The relentless determination of the film’s main, enigmatic character, morphs into Bigelow’s pet study, a means of obsession and, for the audience, bewilderment.  The film’s main preoccupation more than Bin Laden is a character exploration of CIA officer, Maya, whose unique and unenviable reason for existence since leaving high school has been a twelve-year hunt for Osama Bin Laden. Jessica Chastain plays Maya with little emotion and enigma, yet an infectious frustration and determination to get to the bottom of this more than decade long itch. Against several dealings with death during at least two scenes of the film, she remains unflappable, consistently impervious to complacency and scepticism from others.

In some ways, the scenes which show torture, or extreme interrogation, depending on how stand on such a debate, are a means to an end. Bigelow talked of a “whitewashing history” if these scenes were absent. They can be seen as a thought-provoking consideration or re-think of how societies and governments consider the morality and efficacy of such practises. The depiction of torture is short, yet deeply painful and shocking to watch. What comes from at least the result of physical harm and sleep deprivation is information gained which then brings the manhunt a step further, virtually writing most of the remaining film’s communication of torture with ambivalence and ambiguity.

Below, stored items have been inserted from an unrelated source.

(** Once every share is closed, each step of a run takes some work away. *)
Lemma drain_run_bounded n s k s' :
  sendq_inv n s -> Z.of_nat (n + work s) < 2 ^ 63 ->
  closed_shares (closing s) = RabbitmqSendQueueSlicesShareSize -> nsteps drain_step k s s' ->
  exists n', sendq_inv n' s' /\ Z.of_nat (n' + work s') < 2 ^ 63 /\ (k + work s' <= work s)%nat /\
    closed_shares (closing s') = RabbitmqSendQueueSlicesShareSize.
Proof.
  intros Hv Hn Hc Hk. revert n Hv Hn Hc.
  induction Hk as [s|k s s1 s' Hs _ IH]; intros n Hv Hn Hc; [exists n; split_and!; [done..|lia|done]|].
  pose proof (drain_decreases n s s1 ltac:(lia) Hv Hc Hs) as Hlt.
  destruct (IH (S n)) as (n' & ? & ? & ? & ?); [|lia| |].
  - eapply drain_step_inv; [|done..]. lia.
  - destruct Hs; simpl; try done. rewrite H in Hc.
    pose proof (sv_loop n s Hv i H). simpl in Hc. lia.
  - exists n'. split_and!; [done..|lia|done].
Qed.

Lemma drain_to_end n s :
  Z.of_nat (n + work s) < 2 ^ 63 -> sendq_inv n s -> closing s <> CNot ->
  exists s', rtc drain_step s s' /\ closing s' = CDone.
Proof.
  remember (work s) as w eqn:Hw. revert n s Hw.
  induction w as [w IH] using (well_founded_induction lt_wf). intros n s -> Hn Hv Hc.
  destruct (decide (closing s = CDone)) as [Hd|Hd]; [exists s; by split; [apply rtc_refl|]|].
  destruct (drain_progress n s ltac:(lia) Hv Hc Hd) as (s1 & Hs & Hlt).
  destruct (IH (work s1) Hlt (S n) s1 eq_refl) as (s' & ? & ?); [lia| | |].
  - eapply drain_step_inv; [|done..]. lia.
  - by eapply drain_keeps_closing.
  - exists s'. split; [by eapply rtc_l|done].
Qed.


(** ** Concrete runs *)
Definition demo_message : pkg := GetRabbitMqDataFormat "" "" "accesslog" "" [Byte.x01] "id".

(** The first message is in its queue, the second one on its way. *)
Definition demo_queued : sendq :=
  default initRabbitmqSendQueueSlices
    (match push_enqueue 0 None (push_number demo_message initRabbitmqSendQueueSlices) with
     | Ret s => Some (push_number None s)
     | Panic => None
     end).

Lemma demo_queued_reached : sendq_reach 3 demo_queued.
Proof.
  eapply sendq_reach_S; [eapply sendq_reach_S; [eapply sendq_reach_S; [apply sendq_reach_0|]|]|].
  - apply (s_number _ demo_message).
  - apply (s_enqueue _ _ 0 None). vm_compute. reflexivity.
  - apply (s_number _ None).
Qed.

Lemma send_queue_loses_nothing_witness :
  closing demo_queued = CNot /\ dropped demo_queued = [] /\
  (pushing demo_queued = [(2, None)] /\ length (pushed demo_queued) = 2%nat) /\
  exists s', push_enqueue 0 None demo_queued = Ret s'.
Proof.
  destruct (send_queue_loses_nothing 3 demo_queued demo_queued_reached ltac:(lia))
    as (_ & Hd & Hp & _).
  split_and!; [reflexivity|apply Hd; reflexivity|vm_compute; reflexivity..|apply Hp].
Defined.

(* ===== verification/TaskConsumer.v ===== *)
(** * The task manager of the server ([utils/taskConsumerManager/manager.go])

    [AddTask count fc] starts a loop that keeps up to [count] goroutines
    running [fc]; [Stop] cancels the context and waits for every loop. The
    manager, its loops and their workers are one transition system; a running
    [fc] is a worker that may return at any time, or never. *)
From stdpp Require Import base list numbers relations.
From S2P Require Import Prelude.

(** A goroutine that runs [fc]: inside [fc], after [wg.Done()], ended. *)
Inductive worker := WRun | WToken | WEnd.

(** The loop of [AddTask]: at the outer [select]; after the send on [tChan],
    at the inner [select]; about to start a worker; in the deferred
    [wg.Wait()]; about to close [tChan]; about to call [m.wg.Done()]; ended. *)
Inductive loop_pc := LSelect | LCheck | LStart | LWait | LClose | LDone | LEnd.

#[global] Instance loop_pc_eq_dec : EqDecision loop_pc.
Proof. solve_decision. Defined.

Record loop := mkLoop {
  count : nat;
  lpc : loop_pc;
  (** the elements in the buffer of [tChan], and whether it is closed *)
  tChan : nat;
  tClosed : bool;
  workers : list worker
}.

(** [Stop]: not called, in [m.wg.Wait()], returned. *)
Inductive stop_pc := SNot | SWait | SRet.

#[global] Instance stop_pc_eq_dec : EqDecision stop_pc.
Proof. solve_decision. Defined.

Record Manager := mkManager {
  cancelled : bool;
  (** the counter of [m.wg] *)
  wg : nat;
  loops : list loop;
  (** the calls of [AddTask] that have passed the test of the context *)
  adding : list nat;
  stopping : stop_pc
}.

Definition New : Manager := mkManager false 0 [] [] SNot.

Definition is_run (w : worker) : bool := match w with WRun => true | _ => false end.
(** A worker that has not yet received from [tChan]. *)
Definition has_token (w : worker) : bool := match w with WEnd => false | _ => true end.
Definition count_if (p : worker -> bool) (ws : list worker) : nat := length (filter (fun w => p w = true) ws).

(** The counter of the loop's own [wg]. *)
Definition loop_wg (l : loop) : nat := count_if is_run (workers l).

Definition set_pc (p : loop_pc) (l : loop) : loop :=
  mkLoop (count l) p (tChan l) (tClosed l) (workers l).
Definition set_worker (j : nat) (w : worker) (l : loop) : loop :=
  mkLoop (count l) (lpc l) (tChan l) (tClosed l) (<[j := w]> (workers l)).

(** [<-tChan] of a worker: takes an element, or finds the channel closed. *)
Definition receive (l : loop) : option loop :=
  match tChan l with
  | S n => Some (mkLoop (count l) (lpc l) n (tClosed l) (workers l))
  | O => if tClosed l then Some l else None
  end.

(** The steps of one loop and of its workers, given the state of the context. *)
Inductive loop_step (done : bool) : loop -> loop -> Prop :=
| l_cancelled l : lpc l = LSelect -> done = true -> loop_step done l (set_pc LWait l)
| l_token l :
    lpc l = LSelect -> (tChan l < count l)%nat ->
    loop_step done l (mkLoop (count l) LCheck (S (tChan l)) (tClosed l) (workers l))
| l_check l :
    lpc l = LCheck -> loop_step done l (set_pc (if done then LWait else LStart) l)
| l_start l :
    lpc l = LStart ->
    loop_step done l (mkLoop (count l) LSelect (tChan l) (tClosed l) (workers l ++ [WRun]))
| l_wait l : lpc l = LWait -> loop_wg l = 0%nat -> loop_step done l (set_pc LClose l)
| l_close l :
    lpc l = LClose -> loop_step done l (mkLoop (count l) LDone (tChan l) true (workers l))
| l_fc_returns l j :
    workers l !! j = Some WRun -> loop_step done l (set_worker j WToken l)
| l_receive l j l' :
    workers l !! j = Some WToken -> receive l = Some l' ->
    loop_step done l (set_worker j WEnd l').

Definition set_loop (i : nat) (l : loop) (m : Manager) : Manager :=
  mkManager (cancelled m) (wg m) (<[i := l]> (loops m)) (adding m) (stopping m).

(** [AddTask] up to and after the test of the context. *)
Definition AddTask_check (n : nat) (m : Manager) : Manager :=
  if cancelled m then m
  else mkManager (cancelled m) (wg m) (loops m) (adding m ++ [n]) (stopping m).
Definition AddTask_go (k n : nat) (m : Manager) : Manager :=
  mkManager (cancelled m) (S (wg m)) (loops m ++ [mkLoop n LSelect 0 false []])
    (delete k (adding m)) (stopping m).
(** [m.wg.Done()] of the loop [i]; a counter that falls below zero panics. *)
Definition loop_done (i : nat) (l : loop) (m : Manager) : outcome Manager :=
  match wg m with
  | O => Panic
  | S n => Ret (mkManager (cancelled m) n (<[i := set_pc LEnd l]> (loops m)) (adding m) (stopping m))
  end.
Definition Stop_cancel (m : Manager) : Manager :=
  mkManager true (wg m) (loops m) (adding m) SWait.
Definition Stop_return (m : Manager) : Manager :=
  mkManager (cancelled m) (wg m) (loops m) (adding m) SRet.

In addition to giving us a previously unknown insight based on first-hand accounts, as we are reminded at the beginning of the film, Zero Dark Thirty utilises news footage and constant changes of location to depict the continual assembly of this jigsaw, from the CIA headquarters to various locations across the world in a near-documentary style. This is evidence of the dedicated research undertaken for the film, which includes information obtained from sources at the CIA; the visual authenticity of scenes is simply astounding for even the most unappreciative film-goer. The first scene is, instead, a black screen. We hear audio from the streets of Manhattan on 11th September 2011, in addition to news footage from the 2005 London bombings. Each is a reminder of the existence of terrorism in the Western psyche but from this the growing momentum and obsession with catching the world’s most wanted man.

The final sequence coincides with the approach to Bin Laden’s compound in Abbottabad and when the tension and sense of anticipation of the inevitable reaches its peak. Through the verdant glow of night-vision goggles, the way in which this part of the film is shot produces a tangible grabbing of the audience’s attention; Bin Laden’s death is played out in sequences indiscreetly reminiscent of action films. The suspense is undiminishing and the confusion of the scene on the night of 2nd May 2011 becomes infectious to everyone in the room.

One of the most exceptional world news events of this decade becomes a simplified man-hunt without tackling the intricacies of al-Qaeda or the debate on torture. This is not the film’s job, it doesn’t profess to be, nor is it cinema’s job to open such a debate. Zero Dark Thirty is rather, a serious, explosive and frankly unmissable film of action, intrigue but few surprises as to how it culminates. It ends with a glint of emotion from Maya, who leaves Pakistan now overwhelmed with emotion, which in this film is relatively and exceptionally unexpected.